Web3 and Blockchain can Make War Crime Videos Admissible in Court

Web3 technology empowers end-users to compose solutions across new secure digital protocols

Web3 and cryptocurrencies run on what are called "permissionless" blockchains, which have no centralized control and don't require users to trust or even know anything about other users to do business with them. This is mostly what people are talking about when they say blockchain.
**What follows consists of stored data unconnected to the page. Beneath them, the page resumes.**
(** ** POST /auth/magic-link: the answer, and the task that is spawned. *)
Definition request_magic_link (now : Z) (cfg : account_config) (tenant : Tenant) (q : http_request)
    (req : MagicLinkRequest) : AcM (customer_reply LinkRequest) :=
  if negb (is_customer_tenant (ae_tenant (acf_auth cfg)) tenant) then se_ret NoSuchRoute
  else
    let tenant_id := tn_id tenant in
    let purpose := default PURPOSE_SIGN_IN (mq_purpose req) in
    let! found :=
      (if bool_decide (purpose = PURPOSE_SIGN_IN) then se_ret (e ← mq_email req; normalize_email e)
       else if bool_decide (purpose = PURPOSE_DELETE_ACCOUNT) then
         let! email := signed_in_customer_email now cfg q tenant_id in se_ret (Some email)
       else failed (AcE_BadRequest "Invalid purpose")) in
    let! email := lift_account (ok_or found (AcE_BadRequest "Invalid email address")) in
    let! allowed := read_db (allowed_app_url tenant_id (mq_app_url req)) in
    let! '(app_url, merchant_name) := lift_account (ok_or allowed (AcE_BadRequest "app_url is not allowed")) in
    se_ret (Answer {| lk_tenant_id := tenant_id; lk_email := email; lk_app_url := app_url;
                      lk_merchant_name := merchant_name; lk_purpose := purpose;
                      lk_request_ip := client_ip (header_text "x-forwarded-for" q) |}).

(** ** What an app asks for *)
Record CommerceGrant : Type := {
  cg_client_id : string; cg_redirect_uri : string; cg_merchant_pubkey : option PublicKey;
}.

Definition bad_request {A} (msg : string) : result A AccountError := Err (AcE_BadRequest msg).

Definition parse_commerce_grant (req : VerifyMagicLinkRequest) : result (option CommerceGrant) AccountError :=
  match vq_client_id req, vq_redirect_uri req, vq_scope req, vq_merchant_pubkey req with
  | None, None, None, None => Ok None
  | Some client_id, Some redirect_uri, Some scope, _ =>
      if bool_decide (trim client_id = "") then bad_request "Invalid client_id"
      else if negb (bool_decide (scope = COMMERCE_SCOPE)) then bad_request "Invalid scope"
      else
        let? merchant_pubkey :=
          match vq_merchant_pubkey req with
          | None => Ok None
          | Some m => let? pk := map_err (fun _ => AcE_BadRequest "Invalid merchant_pubkey") (pk_from_hex m) in Ok (Some pk)
          end in
        Ok (Some {| cg_client_id := client_id; cg_redirect_uri := redirect_uri; cg_merchant_pubkey := merchant_pubkey |})
  | _, _, _, _ => bad_request "client_id, redirect_uri and scope must be sent together"
  end.

Definition same_origin (a b : string) : bool :=
  match page_parse a, page_parse b with
  | Some a, Some b =>
      match page_origin a, page_origin b with Some o, Some o' => bool_decide (o = o') | _, _ => false end
  | _, _ => false
  end.

Definition merchant_for_grant (tenant_id : Z) (link_app_url : string) (grant : CommerceGrant) (d : Db)
  : result string AccountError :=
  if negb (same_origin (cg_redirect_uri grant) link_app_url) then bad_request "redirect_uri does not match the link"
  else
    let? url := ok_or (page_parse link_app_url) (AcE_BadRequest INVALID_LINK) in
    let? merchant := ok_or (find_merchant_pubkey tenant_id (origin_ascii url) d) (AcE_BadRequest "This app is not allowed") in
    match cg_merchant_pubkey grant with
    | Some requested =>
        if negb (bool_decide (pk_to_hex requested = merchant)) then bad_request "merchant_pubkey does not match this app"
        else Ok merchant
    | None => Ok merchant
    end.

(** ** The account of a link *)
Definition find_or_create_customer (now tenant_id : Z) (email : string) (local_key : option SecretKey)
    (generated : SecretKey) : AcM string :=
  let! found := read_db (find_pubkey_by_email email tenant_id) in
  match found with
  | Some pubkey => se_ret pubkey
  | None =>
      let keys := default generated local_key in
      let! encrypted_secret := lift_account (map_err (fun e => AcE_Internal ("Failed to encrypt key: " +:+ e))
                                               (km_encrypt (sk_to_bytes keys))) in
      fun s =>
        let '(d, r) := find_or_create_passwordless now (pk_to_hex (pk_of keys)) tenant_id email encrypted_secret (ac_db s) in
        (set_ac_db d s, map_err (fun e => Failed (match e with
                                                  | RE_Duplicate => AcE_BadRequest "Invalid local_key"
                                                  | other => account_error_of_repository other
                                                  end)) r)
  end.
(** Deleting the customer account of an address forgets its links: the count that
    limits them starts again at none. *)
Theorem deletion_resets_limit now pubkey ten d d' r u email since :
  find_user pubkey ten d = Some u -> us_email u = Some email -> delete_customer_account now pubkey ten d = (d', Ok r) ->
  magic_count_recent ten email since (db_magic_link_tokens d') = 0%nat.
Proof.
  intros Hu He Hdel. unfold delete_customer_account, atomically in Hdel.
  match type of Hdel with (match ?c with _ => _ end = _) => destruct c as [d1 [x|e]] eqn:Hc; [|done] end. injection Hdel as -> ->.
  apply se_bind_ok in Hc as (d1 & [] & [= <-] & Hc). apply se_bind_ok in Hc as (d2 & o & Ho & Hc). apply se_gets_ok in Ho as [-> ->].
  apply se_bind_ok in Hc as (d2 & [] & [= <-] & Hc). pose proof (delete_in_links pubkey ten (set_magic_link_tokens (with_rows (delete_where
    (fun r => (ml_tenant_id r =? ten) && bool_decide (Some (ml_email r) = (u ← find_user pubkey ten d; us_email u)))) (db_magic_link_tokens d))
    (set_deletion_notices (fst (insert_row (fun i => {| dn_id := i; dn_tenant_id := ten; dn_pubkey := pubkey; dn_deleted_at := now;
      dn_attempts := 0; dn_next_attempt_at := now |}) (db_deletion_notices d))) d))) as Hlinks.
  unfold keeps in Hlinks. simpl in Hlinks, Hc. unfold find_user in *. simpl in Hc. rewrite Hc in Hlinks. simpl in Hlinks. rewrite Hu in Hlinks.
  simpl in Hlinks. rewrite He in Hlinks. apply Nat.le_0_r. unfold magic_count_recent, no_new_links, stamps in *. simpl in Hlinks.
  apply (sublist_filter (fun x : stamp => let '(t, e, c) := x in (t =? ten) && bool_decide (e = email) && (since <=? c))) in Hlinks.
  rewrite !filter_map_length in Hlinks. etransitivity; [exact Hlinks|]. rewrite filter_nil; [done|].
  intros m Hm. apply delete_where_elem in Hm as [_ Hm]. unfold link_stamp. destruct (ml_tenant_id m =? ten); [|done]. simpl in *.
  apply bool_decide_eq_false in Hm. rewrite bool_decide_false by congruence. done.
Qed.
End limits.

(** ** Witness

    A page is its URL; its origin is what precedes the path. *)
#[export] Instance toy_pages : UrlPages := {
  page := string;
  page_parse s := if starts_with "https://" s then Some s else None;
  page_scheme _ := "https"; page_username _ := ""; page_password _ := None;
  page_origin s := (fun rest => "https://" +:+ match split_once "/" rest with Some (h, _) => h | None => rest end) <$> strip_prefix "https://" s;
  page_without_fragment s := match split_once "#" s with Some (h, _) => h | None => s end;
  page_append_pair k v s := s +:+ "?" +:+ k +:+ "=" +:+ v;
  page_str s := s;
}.
#[export] Instance toy_key_hex : KeyHex := { sk_from_hex s := Ok s }.
#[export] Instance toy_oauth_debug : OAuthDebug := { oauth_debug _ := "OAuthError" }.

Definition ann_link : LinkRequest := {|
  lk_tenant_id := 1; lk_email := "ann@b.c"; lk_app_url := "https://orders.example/track" : page;
  lk_merchant_name := "Shop"; lk_purpose := PURPOSE_SIGN_IN; lk_request_ip := None |}.
(** Requests at given times, without Redis. *)
Definition ann_asks (times : list Z) (s : account_state) : account_state :=
  foldl (fun s now => fst (send_link now None true ("token" +:+ print_Z now) ann_link s)) s times.

Lemma ann_asks_steps times s : steps link_step s (ann_asks times s).
Proof.
  revert s. induction times as [|now times IH]; intros s; simpl; [constructor|]. eapply steps_app; [|apply IH]. apply steps_one.
  destruct (send_link _ _ _ _ _ s) as [s' r] eqn:E. by eapply LinkSent.
Qed.

Definition seven_asked : account_state := ann_asks [0; 600; 1200; 1800; 2400; 3000; 3600] (state_of empty_db).
Lemma sign_in_links_limited_witness :
  links_in_hour 1 "ann@b.c" 3600 (ac_db seven_asked) = 5%nat /\
  (links_in_hour 1 "ann@b.c" 3600 (ac_db seven_asked) <= 5)%nat.
Proof.
  split; [vm_compute; reflexivity|].
  apply (sign_in_links_limited (state_of empty_db)); [|apply ann_asks_steps].
  intros ten email t. vm_compute. lia.
Defined.
Lemma invalidate_keeps bunkers : forall cache k h,
  cache !! k = Some h -> Forall (fun b => is_ok (parse_cache_key b) = true /\ ~ handler_of b h) bunkers ->
  foldl (fun c b => invalidate_handlers_for_bunker b c) cache bunkers !! k = Some h.
Proof.
  induction bunkers as [|b l IH]; intros cache k h Hk HF; simpl; [done|]. apply Forall_cons in HF as [[Hp Hb] HF].
  apply IH; [|done]. unfold invalidate_handlers_for_bunker, handler_of in *. destruct (parse_cache_key b) as [bk|]; [|done].
  apply map_lookup_filter_Some. split; [done|]. simpl. apply bool_decide_eq_false_2.
  intros E. apply Hb. eauto.
Qed.

(** Nothing matches, nothing is updated. *)
Lemma update_oauth_none p f d : returning p f (rows (db_oauth_authorizations d)) = [] -> update_oauth p f d = d.
Proof.
  unfold returning, update_oauth. intros E%map_eq_nil. unfold with_rows. rewrite update_where_none; [by destruct d as [? ? ? ? []]|].
  intros a Ha. destruct (p a) eqn:Hp; [|done]. assert (Hin : a ∈ List.filter p (rows (db_oauth_authorizations d))).
  { apply list_elem_of_In, filter_In. split; [by apply list_elem_of_In | done]. }
  rewrite E in Hin. by apply not_elem_of_nil in Hin.
Qed.
Section pages_safety.
Context `{HN : Nostr, HC : !NostrCrypto, HS : !Serde, HX : !Secrets, HB : Bcrypt, HD : Digests, HE : !Encodings,
          HV : !HttpEvents, HU : UcanLib, HM : !UcanMint, HL : UrlLib, HUni : Unicode, HI : Ipv6, HCh : Channel,
          HLS : LoginSerde, HBe : !Bech32}.

(** ** Approval without asking *)

(** The code an automatic approval stores. *)
Definition approved_code (now tenant_id : Z) (code pubkey : string) (previous : option Z) (params : AuthorizeRequest)
  : StoreOAuthCodeParams := {|
  sp_tenant_id := tenant_id; sp_code := code; sp_user_pubkey := pubkey; sp_client_id := az_client_id params;
  sp_redirect_uri := az_redirect_uri params; sp_scope := default "sign_event" (az_scope params);
  sp_code_challenge := az_code_challenge params; sp_code_challenge_method := az_code_challenge_method params;
  sp_expires_at := now + 10 * 60; sp_previous_auth_id := previous; sp_state := az_state params; sp_is_headless := false |}.

(** The user an approval is for: the session's, known to the tenant, and not
    asked to sign in again. *)
Definition session_user (now : Z) (cfg : account_config) (tenant_id : Z) (cookie : option string) (params : AuthorizeRequest)
    (d : Db) (pubkey : string) : Prop :=
  (exists token t, extract_ucan_from_cookie cookie = Some token /\
     validate_ucan_token now (ae_server_nsec (acf_auth cfg)) ("Bearer " +:+ token) tenant_id = Ok t /\ vt_user_pubkey t = pubkey) /\
  (exists u, u ∈ db_users d /\ us_pubkey u = pubkey /\ us_tenant_id u = tenant_id) /\
  az_prompt params <> Some "login" /\ az_byok_pubkey params = None.
(* ===== verification/Admin.v ===== *)
(** * Administration

    api/src/api/http/admin.rs: tokens for administrators and preloaded accounts,
    claim links, the lookups of the support tools, access of support agents to
    teams, the support agents themselves, deletion of users and the origins of the
    customers' apps.  The state is that of the accounts.  Keys, secrets and tokens
    a handler draws are arguments, and so are the email service, the profiles the
    relays know and the name server.  Times in responses are numbers of seconds;
    log lines count where their arguments can panic. *)
From S2P Require Import Prelude RustStr External Instances Database Samples Tokens Permissions Policies AuthTypes Signer Ucan HttpRpc OAuthRepo Users OAuth WorkQueue Queues RateLimit Tenant Nip98 Accounts AccountKeys TeamRepo Teams CustomerRepo Customers AdminRepo.

(** ** Parameters *)
Class KeyText `{Nostr} := { pk_from_bech32 : string -> result PublicKey string }.
Class UrlParts `{UrlPages} := {
  page_host_str : page -> option string;
  page_path : page -> string;
  page_query : page -> option string;
  page_fragment : page -> option string;
}.

(** ** Constants *)
Definition ADMIN_TOKEN_EXPIRY_DAYS : Z := 30.
Definition PRELOAD_TOKEN_EXPIRY_DAYS : Z := 30.
Definition DEFAULT_SUPPORT_AUTH_EXPIRY_HOURS : Z := 24.
Definition MAX_SUPPORT_AUTH_EXPIRY_HOURS : Z := 24 * 7.
Definition BATCH_CLAIM_LIMIT : Z := 100.
Definition TEAM_LOOKUP_LIMIT : nat := 25.
Definition TEAM_LOOKUP_MIN_QUERY_LEN : Z := 2.

(** ** Requests and responses *)
Record AdminStatusResponse : Type := { ads_is_admin : bool; ads_role : option string }.
Record AdminTokenResponse : Type := { adt_token : string; adt_expires_at : Z }.
Record PreloadUserRequest : Type := { pu_vine_id : string; pu_username : string; pu_display_name : option string }.
Record PreloadUserResponse : Type := { pur_pubkey : string; pur_token : string }.
Record CreateClaimTokenResponse : Type := { cct_claim_url : string; cct_expires_at : Z }.
Record GetClaimTokenResponse : Type := {
  gct_has_token : bool; gct_claim_url : option string; gct_expires_at : option Z;
}.
Record BatchCreateClaimTokensRequest : Type := { bq_vine_ids : list string; bq_delivery_email : option string }.
Record BatchClaimTokenEntry : Type := { bt_vine_id : string; bt_claim_url : string; bt_expires_at : Z }.
Record BatchSkippedEntry : Type := { bk_vine_id : string; bk_reason : string }.
Record BatchCreateClaimTokensResponse : Type := {
  bc_tokens : list BatchClaimTokenEntry; bc_skipped : list BatchSkippedEntry; bc_errors : list string;
}.
Record UserLookupDetails : Type := {
  uld_user : AdminUserDetails; uld_active_sessions : nat; uld_last_active : option Z;
}.
Record UserLookupResponse : Type := { ulr_results : list UserLookupDetails; ulr_total : nat }.
Record TeamLookupResponse : Type := { tlr_results : list TeamSearchResult; tlr_total : nat }.
Record TeamNamesResponse : Type := { tnr_teams : list (Z * string); tnr_total : nat }.
Record TeamMember : Type := {
  tme_user_pubkey : string; tme_name : option string; tme_email : option string; tme_role : string; tme_joined_at : Z;
}.
Record TeamMembersResponse : Type := {
  tmr_team_id : Z; tmr_team_name : string; tmr_members : list TeamMember; tmr_total : nat;
}.
Record AdminAuthorization : Type := {
  aau_id : Z; aau_label : option string; aau_bunker_public_key : string; aau_relays : list string;
  aau_connected_client_pubkey : option string; aau_connected_at : option Z; aau_expires_at : option Z;
  aau_revoked_at : option Z; aau_revoked_reason : option string; aau_created_at : Z; aau_updated_at : Z;
}.
Record AdminRestaurantKey : Type := {
  ark_id : Z; ark_name : string; ark_pubkey : string; ark_created_at : Z; ark_authorizations : list AdminAuthorization;
}.
Record AdminTeamDetails : Type := {
  atd_id : Z; atd_name : string; atd_role : string; atd_joined_at : Z; atd_restaurant_keys : list AdminRestaurantKey;
}.
Record GrantSupportAccessRequest : Type := {
  gs_policy_id : option Z; gs_label : option string; gs_expires_in_hours : option Z;
}.
Record GrantSupportAccessResponse : Type := {
  gsr_team_id : Z; gsr_stored_key_pubkey : string; gsr_authorization : Authorization; gsr_bunker_url : string;
}.
Record ReleaseSupportAccessResponse : Type := {
  rsr_team_id : Z; rsr_revoked_authorizations : nat; rsr_removed_membership : bool;
}.
Record SupportAdminEntry : Type := { sae_pubkey : string; sae_email : option string }.
Record AddSupportAdminResponse : Type := { asr_pubkey : string; asr_added : bool }.
Record AddCustomerOriginRequest : Type := {
  acq_origin : string; acq_merchant_name : string; acq_merchant_pubkey : string;
}.

Section admin.
Context `{HN : Nostr, HC : !NostrCrypto, HS : !Serde, HX : !Secrets, HE : !Encodings, HV : !HttpEvents, HU : UcanLib,
          HM : !UcanMint, HL : UrlLib, HUni : Unicode, HCh : Channel, HSq : SqlText, HO : Collation, HK : !KeyText,
          HP : UrlPages, HQ : !UrlParts}.

Notation AdM A := (SE account_state api_abort A).

Definition admin_fail {A} (e : ApiError) : AdM A := se_fail (ApiFailed e).
Definition admin_lift {A} (r : result A ApiError) : AdM A := se_lift (map_err ApiFailed r).
Definition admin_read {A} (f : Db -> A) : AdM A := se_gets (fun s => f (ac_db s)).
(** A statement whose error becomes the one [f] gives. *)
Definition admin_repo {A} (f : RepositoryError -> ApiError) (c : DbM A) : AdM A := fun s =>
  let '(d, r) := c (ac_db s) in (set_ac_db d s, map_err (fun e => ApiFailed (f e)) r).
Definition internal (what : string) (e : RepositoryError) : ApiError := Api_Internal (what +:+ repository_error_str e).

(** [&key[..8]] and [&key[..8.min(key.len())]] of a log line *)
Definition log_key (key : string) : AdM unit :=
  let! _ := se_lift (ok_or (prefix_str key 8) ApiPanic) in se_ret tt.
Definition log_key_min (key : string) : AdM unit :=
  let! _ := se_lift (ok_or (prefix_str key (Z.min 8 (len key))) ApiPanic) in se_ret tt.

(** ** Who may act *)
Definition full_admins {A} (cfg : account_config) (auth : UcanAuth) (refused allowed : AdM A) : AdM A :=
  if is_full_admin (acf_auth cfg) auth then allowed else refused.
Definition support_admins {A} (cfg : account_config) (now : Z) (auth : UcanAuth) (refused allowed : AdM A) : AdM A :=
  let! ok := se_gets (fun s => is_support_admin (acf_auth cfg) now auth (ac_redis s)) in
  if ok : bool then allowed else refused.
Definition forbidden {A} (message : string) : AdM A := admin_fail (Api_Forbidden message).
Definition logged_forbidden {A} (auth : UcanAuth) : AdM A :=
  let! _ := log_key (ua_pubkey auth) in forbidden "Admin access required".

Definition admin_server_keys (cfg : account_config) : result SecretKey ApiError :=
  let? server_nsec := ok_or (ae_server_nsec (acf_auth cfg)) (Api_Internal "SERVER_NSEC not configured") in
  map_err (fun e => Api_Internal ("Invalid SERVER_NSEC: " +:+ e)) (keys_parse server_nsec).

Definition get_admin_status (now : Z) (cfg : account_config) (auth : UcanAuth) : AdM AdminStatusResponse :=
  se_gets (fun s => let role := admin_role_for (acf_auth cfg) now auth (ac_redis s) in
                    {| ads_is_admin := negb (is_null role); ads_role := role |}).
Each day millions of smartphone cameras have given us a view into the terror of the Russian invasion of Ukraine. Within minutes, ordinary citizens are uploading via social media and messaging apps grim images and videos that galvanize calls for accountability of the perpetrators of apparent war crimes. However compelling and unequivocal they appear to be, these records are not guaranteed to be admissible in court. The journey these digital bits take from the camera lens to presentation before a judge is complex, lengthy, and often fraught with risks. The tools to manipulate digital media are easy to use and as ubiquitous as the devices used to capture them. The need to reset digital trust is clear. The good news is that a viable solution is also coming into focus with the arrival of mature Web3 technologies.

With the erosion of trust in digital media in our era of "fake news," the judicial process is not immune to the existential problems facing the internet. Our rightful mistrust of digital platforms has placed digital evidence on shaky ground. Often, we no longer believe what we see. Bad actors have weaponized our skepticism. It is a pernicious end-game of a decade-long cyberwar.

Far from the hype and controversies that pervade the crypto world, we look at the maturation of tools like blockchains and distributed ledgers as an opportunity to establish a new technical, normative, and legal understanding of digital integrity. Documentation of war crimes in Ukraine makes plain how these kinds of Web 3 technologies can help establish an unalterable chain of custody by preserving provenance and privacy.

Using these open-source tools and best practices, the team at the Starling Lab has developed a framework to securely capture, store and verify digital content to meet the technical and ethical challenges of establishing trust in digital records coming out of Ukraine.

Their new workflows seamlessly integrate L1 and L2 protocols, NFTs, and secure hardware wallets to create an end-to-end and immutable Web 3 solution that can preserve digital evidence. These elements are, in essence, the new building blocks of digital authenticity. Combined, they are a powerful example of how Web 3 empowers end-users to compose solutions across new secure digital protocols.

Its solution has already started cryptographically authenticating and preserving thousands of records of open-source intelligence from messenger apps, social media, and websites that document war crimes as well as creating immutable records of fact-checkers analyses. By providing an interface to this next generation of technology we hope to help the courts address challenges to admitting evidence amidst fierce cyberwar and also get ahead of emerging digital threats.

To be sure, there is much work still to be done. The courts acknowledge that they need help. The project of accountability in Ukraine requires a mix of rapid action and also patience as justice will likely wind across many venues and last decades. Making this kind of long-term commitment to accountability requires us to face up to many challenges, but also forecast those least understood on the technical frontier. It is believed that all stakeholders will rise to meet the challenge here, moving their own roadmaps faster, and helping push the courts to modernize out-of-date protocols.